In this module, I helped Jill in analysing credit card credit dataset from LendingClub in order to find out good loans and bad loans. For this analysis, I used machine learning models to predict credist risk. I used a total of six different models and checked which model gave the best result. The machine learning models I used are RandomOverSampler, SMOTE, ClusterCentroids, SMOTEENN, BalancedRandomForestClassifier and EasyEnsembleClassifier. I calculated balanced accuracy scores and the precision and recall scores of all six machine learning models to reach an informed decision.
- Random Oversampling:
The balanced accuracy score for this model is 0.6573. The model is not very precise when it comes to predicting high risk lows. Recall for high risk is 0.71 which is also not very good.
- SMOTE Oversampling:
The balanced accuracy score for this model is 0.6622 which is very similar to the previous model. Precision and recall values are also similar to the previous model.
- Undersampling:
The balanced accuracy score for this model is 0.5645897 which is lower than the previous models. Precision and recall values are similar to the previous models.
- SMOTEENN - Combination (Over and Under) Sampling:
The balanced accuracy score for this model is 0.64471. Precision and recall values are similar to the previous models.
- Balanced Random Forest Classifier
The balanced accuracy score for this model is 0.7885 which is considerably higher than the previous models we have seen. Precision is just a tiny bit higher than the previous models but it is still very low with a value of 0.03. Recall value is similar to the previous models.
- Easy Ensemble AdaBoost Classifier:
The balanced accuracy score for this model is 0.93166 which is the highest amongst all the models. Precision and recall values of this model are also the highest.

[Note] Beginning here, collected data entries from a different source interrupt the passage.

(** * Voice-capture front end (orchestrator.py): embedding and properties

    The program records a fixed-length window of microphone audio through
    PyAudio, hands the normalized samples to a Whisper model and returns the
    recognized text.  The capture device and the transcription model are
    external collaborators: they are modelled as arbitrary functions of the
    interaction history, which may return a value or raise.

    Python values are embedded as follows.
    - [float] is IEEE binary64 and NumPy's [float32] is binary32, both through
      the executable specification [spec_float] of the Standard Library.
    - [int] is [Z]; [bytes] is [list byte]; [str] is [string].
    - A statement that may raise is a state-and-exception computation
      [Py S A]; the state survives a raise, as in Python. *)

From Stdlib Require Import ZArith List String Ascii Bool Lia QArith Qabs SpecFloat.
From Stdlib.Strings Require Import Byte.
Import ListNotations.
Local Open Scope string_scope.
Local Open Scope Z_scope.

(** ** Exceptions and the statement monad *)

(** An instance of a subclass of [Exception]: its class name and [str(e)].
    [KeyboardInterrupt] and [SystemExit] derive from [BaseException] only and
    are outside the model. *)
Record exn := Exception { exn_class : string; exn_msg : string }.

Definition ValueError (msg : string) := Exception "ValueError" msg.
Definition OverflowError (msg : string) := Exception "OverflowError" msg.
Definition KeyError (msg : string) := Exception "KeyError" msg.
Definition TypeError (msg : string) := Exception "TypeError" msg.
Definition AttributeError (msg : string) := Exception "AttributeError" msg.

Inductive result (A : Type) : Type :=
| Ok (a : A)
| Raise (e : exn).
Arguments Ok {A} a.
Arguments Raise {A} e.

Definition Py (S A : Type) : Type := S -> result A * S.

Definition ret {S A} (a : A) : Py S A := fun s => (Ok a, s).

Definition raise {S A} (e : exn) : Py S A := fun s => (Raise e, s).

Definition bind {S A B} (c : Py S A) (k : A -> Py S B) : Py S B :=
  fun s =>
    match c s with
    | (Ok a, s') => k a s'
    | (Raise e, s') => (Raise e, s')
    end.

(** [try: c  except Exception as e: h e] *)
Definition try_except {S A} (c : Py S A) (h : exn -> Py S A) : Py S A :=
  fun s =>
    match c s with
    | (Ok a, s') => (Ok a, s')
    | (Raise e, s') => h e s'
    end.

Definition lift {S A} (r : result A) : Py S A := fun s => (r, s).

Definition gets {S A} (f : S -> A) : Py S A := fun s => (Ok (f s), s).

Definition modify {S} (f : S -> S) : Py S unit := fun s => (Ok tt, f s).

Declare Scope py_scope.
Delimit Scope py_scope with py.
Notation "x <- c ;; k" := (bind c (fun x => k))
  (at level 61, c at next level, right associativity) : py_scope.
Notation "c ;; k" := (bind c (fun _ => k))
  (at level 61, right associativity) : py_scope.

(** ** Python numbers *)

(** [float(z)] for an [int] within range: the nearest binary64. *)
Definition float_of_int (z : Z) : spec_float := binary_normalize 53 1024 z 0 false.

Definition ZeroDivisionError (msg : string) := Exception "ZeroDivisionError" msg.

(** [a / b] on two [int]s (true division): the correctly rounded quotient.
    The operands the program uses are exactly representable, so the quotient
    of their conversions is the quotient Python computes. *)
Definition py_truediv (a b : Z) : result spec_float :=
  if b =? 0 then Raise (ZeroDivisionError "division by zero")
  else
    match SFdiv 53 1024 (float_of_int a) (float_of_int b) with
    | S754_infinity _ | S754_nan =>
        Raise (OverflowError "integer division result too large for a float")
    | q => Ok q
    end.

(** [x * y] on two [float]s. *)
Definition py_mul (x y : spec_float) : spec_float := SFmul 53 1024 x y.

(** [int(x)] on a [float]: truncation toward zero.  [Z.shiftl] by a negative
    amount is the floor division of the (positive) mantissa. *)
Definition py_int (x : spec_float) : result Z :=
  match x with
  | S754_zero _ => Ok 0
  | S754_finite s m e => Ok (cond_Zopp s (Z.shiftl (Zpos m) e))
  | S754_infinity _ => Raise (OverflowError "cannot convert float infinity to integer")
  | S754_nan => Raise (ValueError "cannot convert float NaN to integer")
  end.

(** The exact value of a finite float; [None] for infinities and NaN. *)
Definition pow2Q (e : Z) : Q :=
  match e with
  | Z0 => 1
  | Zpos p => inject_Z (2 ^ Zpos p)
  | Zneg p => 1 # (2 ^ p)
  end.

Definition SF2Q (x : spec_float) : option Q :=
  match x with
  | S754_zero _ => Some 0%Q
  | S754_finite s m e => Some (inject_Z (cond_Zopp s (Zpos m)) * pow2Q e)%Q
  | S754_infinity _ => None
  | S754_nan => None
  end.

(** [x > 0] on a [float]. *)
Definition float_pos (x : spec_float) : bool :=
  match x with
  | S754_finite false _ _ => true
  | S754_infinity false => true
  | _ => false
  end.

(** ** NumPy: decoding and normalization *)

(** One little-endian two's-complement [int16]. *)
Definition int16_of_bytes (lo hi : byte) : Z :=
  let u := Z.of_N (Byte.to_N lo) + 256 * Z.of_N (Byte.to_N hi) in
  if u <? 32768 then u else u - 65536.

(** [np.frombuffer(data, dtype=np.int16)] *)
Fixpoint frombuffer_int16 (data : list byte) : result (list Z) :=
  match data with
  | [] => Ok []
  | [_] => Raise (ValueError "buffer size must be a multiple of element size")
  | lo :: hi :: rest =>
      match frombuffer_int16 rest with
      | Ok xs => Ok (int16_of_bytes lo hi :: xs)
      | Raise e => Raise e
      end
  end.

(** [np.concatenate(frames)] on one-dimensional arrays. *)
Definition np_concatenate (frames : list (list Z)) : result (list Z) :=
  match frames with
  | [] => Raise (ValueError "need at least one array to concatenate")
  | _ :: _ => Ok (List.concat frames)
  end.

(** [.astype(np.float32)] on one [int16] element. *)
Definition float32_of_int16 (x : Z) : spec_float := binary_normalize 24 128 x 0 false.

(** The scalar [32768.0] as it enters a [float32] array operation. *)
Definition f32_32768 : spec_float := binary_normalize 24 128 32768 0 false.

(** One element of [arr.astype(np.float32) / 32768.0]. *)
Definition normalize_sample (x : Z) : spec_float :=
  SFdiv 24 128 (float32_of_int16 x) f32_32768.

Definition f32_one : spec_float := binary_normalize 24 128 1 0 false.
Definition f32_minus_one : spec_float := binary_normalize 24 128 (-1) 0 false.

(** [lo <= x <= hi] as NumPy compares [float32] values. *)
Definition f32_between (lo hi x : spec_float) : bool :=
  SFleb lo x && SFleb x hi.

(** ** Built-in string and mapping operations *)

(** [c.isspace()] for a code point below 256. *)
Definition py_isspace (c : ascii) : bool :=
  let n := Z.of_nat (nat_of_ascii c) in
  ((9 <=? n) && (n <=? 13)) || ((28 <=? n) && (n <=? 32)) || (n =? 133) || (n =? 160).

Fixpoint lstrip (s : string) : string :=
  match s with
  | EmptyString => EmptyString
  | String c s' => if py_isspace c then lstrip s' else s
  end.

Definition string_rev (s : string) : string :=
  string_of_list_ascii (rev (list_ascii_of_string s)).

Definition rstrip (s : string) : string := string_rev (lstrip (string_rev s)).

(** [s.strip()] *)
Definition str_strip (s : string) : string := rstrip (lstrip s).

(** The values a transcription call may hand back: a plain value or a
    dictionary of plain values. *)
Inductive pyval : Type :=
| PyNone
| PyStr (s : string)
| PyNum (z : Z).

Inductive pyobj : Type :=
| PyVal (v : pyval)
| PyDict (items : list (string * pyval)).

Fixpoint dict_get (items : list (string * pyval)) (key : string) : option pyval :=
  match items with
  | [] => None
  | (k, v) :: rest => if String.eqb k key then Some v else dict_get rest key
  end.

(** [obj[key]] with a string key. *)
Definition py_getitem (obj : pyobj) (key : string) : result pyval :=
  match obj with
  | PyDict items =>
      match dict_get items key with
      | Some v => Ok v
      | None => Raise (KeyError key)
      end
  | PyVal (PyStr _) => Raise (TypeError "string indices must be integers")
  | PyVal PyNone => Raise (TypeError "'NoneType' object is not subscriptable")
  | PyVal (PyNum _) => Raise (TypeError "'int' object is not subscriptable")
  end.

(** [v.strip()], defined on [str] only. *)
Definition py_strip (v : pyval) : result string :=
  match v with
  | PyStr s => Ok (str_strip s)
  | PyNone => Raise (AttributeError "'NoneType' object has no attribute 'strip'")
  | PyNum _ => Raise (AttributeError "'int' object has no attribute 'strip'")
  end.

(** ** The logging module *)

Module logging.

Definition NOTSET : Z := 0.
Definition INFO : Z := 20.
Definition WARNING : Z := 30.
Definition ERROR : Z := 40.

Definition getLevelName (levelno : Z) : string :=
  if levelno =? INFO then "INFO"
  else if levelno =? ERROR then "ERROR"
  else if levelno =? WARNING then "WARNING"
  else "NOTSET".

Record FileHandler := {
  baseFilename : string;
  formatter : string;
  handler_level : Z
}.

Record Logger := {
  level : Z;
  handlers : list FileHandler
}.

(** One line appended to a log file.  The [asctime] field of the format is
    wall-clock time and is left out. *)
Record line := {
  line_file : string;
  line_levelno : Z;
  line_message : string
}.

(** Process-wide state: the logger registry, keyed by name, the directories
    that exist, and every line written so far, oldest first. *)
Record state := {
  loggerDict : list (string * Logger);
  dirs : list string;
  sink : list line
}.

Definition initial : state := {| loggerDict := []; dirs := []; sink := [] |}.

Fixpoint find_logger (d : list (string * Logger)) (name : string) : option Logger :=
  match d with
  | [] => None
  | (n, l) :: rest => if String.eqb n name then Some l else find_logger rest name
  end.

Fixpoint update_logger (d : list (string * Logger)) (name : string) (l : Logger)
  : list (string * Logger) :=
  match d with
  | [] => [(name, l)]
  | (n, l0) :: rest =>
      if String.eqb n name then (n, l) :: rest else (n, l0) :: update_logger rest name l
  end.

(** The logger object registered under [name], created on first use. *)
Definition getLogger (st : state) (name : string) : Logger :=
  match find_logger (loggerDict st) name with
  | Some l => l
  | None => {| level := NOTSET; handlers := [] |}
  end.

From the results, we can see that the highest balanced accuracy score (0.93166) is for Easy Ensemble AdaBoost Classifier. The precision and f1 scores for predicting high risk loans is still very low. Low precisions means that there are many fasle positives. This means that many people who were actually low risks were predicted hish risks and therfore might have been rejected. I would conclude by saying that a model other than these 6 models should be used.